(THE INPUT begins)

(** A handed-out block is two of the order below. *)
Lemma split_step s r x L A o a lt ts :
  buddy_inv s r x L ({[(o, a)]} ∪ A) -> (o, a) ∉ A -> 22 < o ->
  exists s' x', push_free_block (FreeBlock_new s (a + 2 ^ (o - 1)) lt ts) r (o - 1) (a + 2 ^ (o - 1)) = Ret s' /\
    buddy_inv s' r x' (upd L (o - 1) ((a + 2 ^ (o - 1)) :: L (o - 1))) ({[(o - 1, a)]} ∪ A) /\
    (o - 1, a) ∉ A /\ local_to r x s s'.
Proof using Hsp.
  intros Hi HnA Ho. set (A2 := {[(o, a)]} ∪ A) in *. assert (Hin : (o, a) ∈ A2) by set_solver.
  pose proof (inv_valid _ _ _ _ _ _ _ Hi Hin) as Hv. destruct (valid_halves o a Hv Ho) as [Hv1 Hv2].
  pose proof (pow2_pos (o - 1) ltac:(lia)). pose proof (pow2_half o ltac:(lia)).
  assert (Hover : forall o' c, held L A2 o' c -> a <= c < a + 2 ^ o -> o' = o /\ c = a).
  { intros o' c Hc Hr. pose proof (ti_valid _ (bi_tiling _ _ _ _ _ Hi) _ _ Hc) as (Ho' & _). pose proof (pow2_pos o' ltac:(lia)).
    apply (ti_disj _ (bi_tiling _ _ _ _ _ Hi)); [done|by right|lia|lia]. }
  assert (Hn : (o - 1, a) ∉ A) by (intros HA; destruct (Hover (o - 1) a); [right; set_solver|lia|lia]).
  assert (HnL : a ∉ L (o - 1)) by (intros HA; destruct (Hover (o - 1) a); [by left|lia|lia]).
  assert (Hn2 : (o - 1, a + 2 ^ (o - 1)) ∉ ({[(o - 1, a)]} ∪ A : gset (Z * Z))).
  { intros [He%elem_of_singleton|HA]%elem_of_union; [injection He; lia|].
    destruct (Hover (o - 1) (a + 2 ^ (o - 1))); [right; set_solver|lia|lia]. }
  assert (Hi2 : buddy_inv s r x L ({[(o - 1, a + 2 ^ (o - 1))]} ∪ ({[(o - 1, a)]} ∪ A))).
  { destruct Hi as [Hrep Hti Hap Hco]. constructor; [done| | |done].
    - eapply tiling_iff; [|exact (tiling_split _ o a Hti (or_intror Hin) Ho)]. intros o' c. unfold held, A2.
      rewrite !elem_of_union, !elem_of_singleton, !pair_equal_spec. split; [naive_solver|].
      intros [Hl|[|[|HA]]]; [|tauto..|]; left; (split; [tauto|]); intros [-> ->]; [by apply (Hap _ _ Hl)|done].
    - intros o' c Hc. rewrite !not_elem_of_union, !not_elem_of_singleton, !pair_equal_spec.
      assert (Hh : held L A2 o' c) by (by left).
      split; [|split]; [intros [-> ->]; destruct (Hover _ _ Hh); lia|intros [-> ->]; destruct (Hover _ _ Hh); lia|].
      specialize (Hap _ _ Hc). set_solver. }
  assert (Hb : bud (o - 1) (a + 2 ^ (o - 1)) = a).
  { destruct (bud_cases (o - 1) a Hv1 ltac:(destruct Hv; lia)) as [[<- _]|[_ (_ & _ & _ & Hd)]]; [by apply bud_invol|].
    destruct Hv as (_ & _ & _ & [q Hq]), Hd as [q' Hq']. replace (o - 1 + 1) with o in Hq' by lia.
    assert (Hz : (2 * (q - q') - 1) * 2 ^ (o - 1) = 0) by lia. apply Z.eq_mul_0_l in Hz; lia. }
  destruct (give_ok s r x L _ (o - 1) (a + 2 ^ (o - 1)) lt ts Hi2 Hn2) as (s' & x' & Hrun & Hi' & Hlo); [by rewrite Hb|].
  by exists s', x'.
Qed.
Lemma push_max_ok fuel s r x L j lt :
  region_rep base total s r x L -> pushed L j -> 0 <= j -> j * 2 ^ 26 <= total ->
  (Z.to_nat (total / 2 ^ 26 - j) < fuel)%nat ->
  exists s' x' L', push_max_blocks fuel s r base (j * 2 ^ 26) total lt = Ret s' /\ region_rep base total s' r x' L' /\
    pushed L' (total / 2 ^ 26) /\ local_to base total r x s s'.
Proof using Hsp.
  revert s x L j. induction fuel as [|fuel IH]; intros s x L j Hrep Hpu Hj Hle Hf; [lia|].
  destruct Hsp as (Hb & Ht & He & [q Hq]). assert (Hdiv : total / 2 ^ 26 = q) by (rewrite Hq; apply Z.div_mul; lia).
  rewrite Hdiv in *. cbn [push_max_blocks]. change BIG_BUDDY_MAX_BLOCK_SIZE with (2 ^ 26). change BIG_BUDDY_MAX_ORDER with 26.
  destruct (Z.ltb_spec (j * 2 ^ 26) total) as [Hlt|Hge].
  - rewrite (wadd_small base) by lia. cbv zeta. set (a := base + j * 2 ^ 26).
    assert (Hv : valid base total 26 a) by (unfold valid, a; repeat split; try lia; exists j; lia).
    destruct (give_run base total Hsp s r x L 26 a lt BUDDY_TRIM_NOT_ALLOCATED Hrep Hv) as (s1 & x1 & Hrun & Hrep1 & Hl1).
    { intros o Hin. destruct Hpu as [Hpu1 Hpu2]. destruct (decide (o = 26)) as [->|Hne].
      - apply Hpu2 in Hin as (i & Hi & Hai). unfold a in Hai. lia.
      - rewrite Hpu1 in Hin by done. by apply not_elem_of_nil in Hin. }
    rewrite Hrun. cbn [mbind outcome_bind]. rewrite wadd_small by lia. replace (j * 2 ^ 26 + 2 ^ 26) with ((j + 1) * 2 ^ 26) by lia.
    destruct (IH s1 x1 (upd L 26 (a :: L 26)) (j + 1) Hrep1) as (s' & x' & L' & Hrun' & Hrep' & Hpu' & Hl'); try lia.
    { destruct Hpu as [Hpu1 Hpu2]. split; [intros o Hne; rewrite upd_ne by done; by apply Hpu1|].
      intros c. rewrite upd_eq, elem_of_cons, Hpu2. split.
      - intros [->|(i & Hi & ->)]; [exists j; split; [lia|done]|exists i; split; [lia|done]].
      - intros (i & Hi & ->). destruct (decide (i = j)) as [->|]; [by left|right; exists i; split; [lia|done]]. }
    exists s', x', L'. split; [done|]. split; [done|]. split; [done|]. eapply local_trans; [done|].
    eapply local_eq; [|exact Hl']. exact (rep_static _ _ _ _ _ _ _ _ _ Hrep Hrep1 Hl1).
  - assert (j = q) as -> by lia. exists s, x, L. split; [done|]. split; [done|]. split; [done|]. apply local_refl, Hrep.
Qed.

(** All blocks of the largest order, and no other, tile the region. *)
Lemma pushed_inv s r x L :
  region_rep base total s r x L -> pushed L (total / 2 ^ 26) -> buddy_inv base total s r x L ∅.
Proof using Hsp.
  intros Hrep [H1 H2]. destruct Hsp as (Hb & Ht & He & [q Hq]). assert (Hdiv : total / 2 ^ 26 = q) by (rewrite Hq; apply Z.div_mul; lia).
  rewrite Hdiv in H2.
  assert (Hheld : forall o a, held L ∅ o a <-> o = 26 /\ exists i, 0 <= i < q /\ a = base + i * 2 ^ 26).
  { intros o a. unfold held. rewrite <- H2. destruct (decide (o = 26)) as [->|Hne]; [set_solver|]. rewrite H1 by done. set_solver. }
  constructor; [done| |set_solver|].
  - constructor.
    + intros o a Ho%Hheld. apply (rr_valid _ _ _ _ _ _ Hrep). destruct Ho as [-> Ho]. by apply H2.
    + intros o a o' a' (-> & i & Hi & ->)%Hheld (-> & i' & Hi' & ->)%Hheld Ha Ha'. assert (i = i') as -> by lia. done.
    + intros p Hp. exists 26, (base + (p - base) / 2 ^ 26 * 2 ^ 26).
      pose proof (Z.div_mod (p - base) (2 ^ 26) ltac:(lia)). pose proof (Z.mod_pos_bound (p - base) (2 ^ 26) ltac:(lia)).
      split; [|lia]. apply Hheld. split; [done|]. exists ((p - base) / 2 ^ 26). split; [|done].
      split; [apply Z.div_pos; lia|]. apply Z.div_lt_upper_bound; lia.
  - intros o a Ha Hlt. rewrite H1 in Ha by lia. by apply not_elem_of_nil in Ha.
Qed.
End Fresh.

(** ** [add_region] *)

Lemma normalize_ok size :
  is_u 64 size -> exists k, 26 <= k < 64 /\ normalize_region_size size = 2 ^ k /\ (size <= 2 ^ 63 -> size <= 2 ^ k).
Proof.
  intros Hs. unfold is_u in Hs. unfold normalize_region_size, checked_next_power_of_two. change BIG_BUDDY_MAX_BLOCK_SIZE with (2 ^ 26).
  destruct (pow2_ceil_spec (Z.max size 1) ltac:(lia)) as (j & Hj & Hp & Hle & Hgt).
  assert (He : pow2_ceil size = 2 ^ j) by (rewrite <- Hp; unfold pow2_ceil; destruct (size <=? 1) eqn:?, (Z.max size 1 <=? 1) eqn:?; (done || f_equal; f_equal; lia || lia)).
  rewrite He. destruct (Z.ltb_spec (2 ^ j) (2 ^ 64)) as [Hlt|Hge]; cbn [default from_option id]; unfold id.
  - assert (Hj64 : j < 64) by (apply (Z.pow_lt_mono_r_iff 2); lia). destruct (decide (26 <= j)).
    + exists j. rewrite Z.max_l by (apply Z.pow_le_mono_r; lia). split; [lia|]. split; [done|]. lia.
    + exists 26. pose proof (Z.pow_le_mono_r 2 j 26 ltac:(lia) ltac:(lia)). rewrite Z.max_r by lia. split; [lia|]. split; [done|]. lia.
  - exists 26. split; [lia|]. split; [done|]. intros Hs63. exfalso.
    assert (Hj1 : 64 <= j) by (apply (Z.pow_le_mono_r_iff 2); lia).
    pose proof (Z.pow_le_mono_r 2 63 (j - 1) ltac:(lia) ltac:(lia)). destruct (decide (2 <= Z.max size 1)); [lia|].
    assert (Z.max size 1 = 1) as H1 by lia. rewrite H1 in Hp. unfold pow2_ceil in Hp. simpl in Hp. lia.
Qed.

Section AddRegion.
Context {K : Type} `{!Kernel K} `{!KernelSpec K}.
Implicit Types (s : Buddy) (rx : RadixTree K) (k : K).
Lemma buddy_demo_grows : match buddy_demo with Ret (true, _, _) => true | _ => false end = true.
Proof. by vm_compute. Qed.

Lemma words_clean_new {K} `{!Kernel K} `{!KernelSpec K} (k : K) : words_clean BuddyAllocator_new k.
Proof. done. Qed.

Lemma add_region_free_as_a_whole_witness :
  exists rx s' rx', add_region (mkBuddyEnv 3 7) BuddyAllocator_new rx 1000 0 true false = Ret (true, s', rx') /\
    region_added BuddyAllocator_new rx 1000 0 s' rx' (K := BumpKernel.state).
Proof.
  pose proof buddy_demo_grows as Hg. unfold buddy_demo in Hg. pose proof (Radix_new_ok BumpKernel.empty BumpKernel.empty_process) as Hn.
  destruct (Radix_new BumpKernel.empty) as [rx| |]; [|done..]. cbn [mbind outcome_bind] in Hg. destruct Hn as [Hwf _].
  pose proof (add_region_free_as_a_whole (mkBuddyEnv 3 7) BuddyAllocator_new rx 1000 0 true false ltac:(done) Hwf (words_clean_new _)) as H.
  exists rx. destruct (add_region _ _ rx _ _ _ _) as [[[[] s'] rx']| |]; [|done..]. eauto.
Defined.

Lemma buddy_demo_inv :
  exists base total s r x L, region_space base total /\ r <> null /\ total = 2 ^ 26 /\ buddy_inv base total s r x L ∅.
Proof.
  pose proof buddy_demo_grows as Hg. unfold buddy_demo in Hg. pose proof (Radix_new_ok BumpKernel.empty BumpKernel.empty_process) as Hn.
  destruct (Radix_new BumpKernel.empty) as [rx| |]; [|done..]. cbn [mbind outcome_bind] in Hg. destruct Hn as [Hwf _].
  pose proof (add_region_ok (mkBuddyEnv 3 7) BuddyAllocator_new rx 1000 0 true false ltac:(done) Hwf (words_clean_new _)) as H.
  destruct (add_region _ _ rx _ _ _ _) as [[[[] s'] rx']| |]; [|done..]. destruct H as (base & x & L & H).
  exists base, (normalize_region_size 1000), s', (bd_regions s'), x, L. split; [apply H|]. split; [apply H|]. split; [done|apply H].
Qed.

(** The smallest block of the region, handed out. *)
Lemma buddy_demo_alloc :
  exists base total s r x L a, region_space base total /\ r <> null /\ buddy_inv base total s r x L {[(22, a)]}.
Proof.
  destruct buddy_demo_inv as (base & total & s & r & x & L & Hsp & Hr & Ht & Hi).
  destruct (alloc_from_region_ok base total Hsp s r x L ∅ 22 Hi ltac:(done)) as
    [(o & a & b & s' & x' & L' & _ & _ & _ & _ & _ & Hi' & _)|[_ Hno]].
  - rewrite union_empty_r_L in Hi'. exists base, total, s', r, x', L', a. split; [done|]. by split.
  - exfalso. specialize (Hno 26 ltac:(lia)). assert (Hin : base ∈ L 26).
    { apply (all_free base total Hsp s r x L Hi). split; [done|]. exists 0. rewrite Ht. split; [by vm_compute|lia]. }
    rewrite Hno in Hin. by apply not_elem_of_nil in Hin.
Qed.

Lemma alloc_from_region_best_fit_witness :
  exists base total s r x L, alloc_result base total s r x L ∅ 22 (alloc_from_region s r 22).
Proof.
  destruct buddy_demo_inv as (base & total & s & r & x & L & Hsp & _ & _ & Hi). exists base, total, s, r, x, L.
  apply (alloc_from_region_best_fit base total s r x L ∅ 22 Hsp Hi). by vm_compute.
Defined.

Lemma free_coalesces_witness :
  exists s s' r a, free s 9 r a 22 = Ret s'.
Proof.
  destruct buddy_demo_alloc as (base & total & s & r & x & L & a & Hsp & Hr & Hi).
  destruct (free_coalesces base total s 9 r x L {[(22, a)]} 22 a Hsp Hi Hr ltac:(set_solver)) as (s' & x' & L' & H & _). eauto.
Defined.

Lemma try_grow_inplace_exact_witness :
  exists s r a res s', try_grow_inplace s r a 22 = Ret (res, s').
Proof.
  destruct buddy_demo_alloc as (base & total & s & r & x & L & a & Hsp & Hr & Hi).
  destruct (try_grow_inplace_exact base total s r x L {[(22, a)]} 22 a Hsp Hi Hr ltac:(set_solver)) as
    [(s' & x' & L' & H & _)|[H _]]; eauto 6.
Defined.

Lemma region_ops_safe_witness :
  exists s r s' A, region_ops r (s, ∅) [OpAlloc 22; OpAlloc 24; OpAlloc 22; OpAlloc 27] = Ret (s', A).
Proof.
  destruct buddy_demo_inv as (base & total & s & r & x & L & Hsp & Hr & _ & Hi).
  destruct (region_ops_safe base total s r x L [OpAlloc 22; OpAlloc 24; OpAlloc 22; OpAlloc 27] Hsp Hi Hr
    ltac:(by apply (bool_decide_unpack _); vm_compute)) as (s' & A & x' & L' & H & _). eauto.
Defined.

(THE INPUT ends)

* HOW TO COMPLETE THIS TASK:
What lines above contain the word "Hrun"? Please copy each one.

* SOLVED EXERCISE:
  destruct (give_ok s r x L _ (o - 1) (a + 2 ^ (o - 1)) lt ts Hi2 Hn2) as (s' & x' & Hrun & Hi' & Hlo); [by rewrite Hb|].
    destruct (give_run base total Hsp s r x L 26 a lt BUDDY_TRIM_NOT_ALLOCATED Hrep Hv) as (s1 & x1 & Hrun & Hrep1 & Hl1).
    rewrite Hrun. cbn [mbind outcome_bind]. rewrite wadd_small by lia. replace (j * 2 ^ 26 + 2 ^ 26) with ((j + 1) * 2 ^ 26) by lia.
    destruct (IH s1 x1 (upd L 26 (a :: L 26)) (j + 1) Hrep1) as (s' & x' & L' & Hrun' & Hrep' & Hpu' & Hl'); try lia.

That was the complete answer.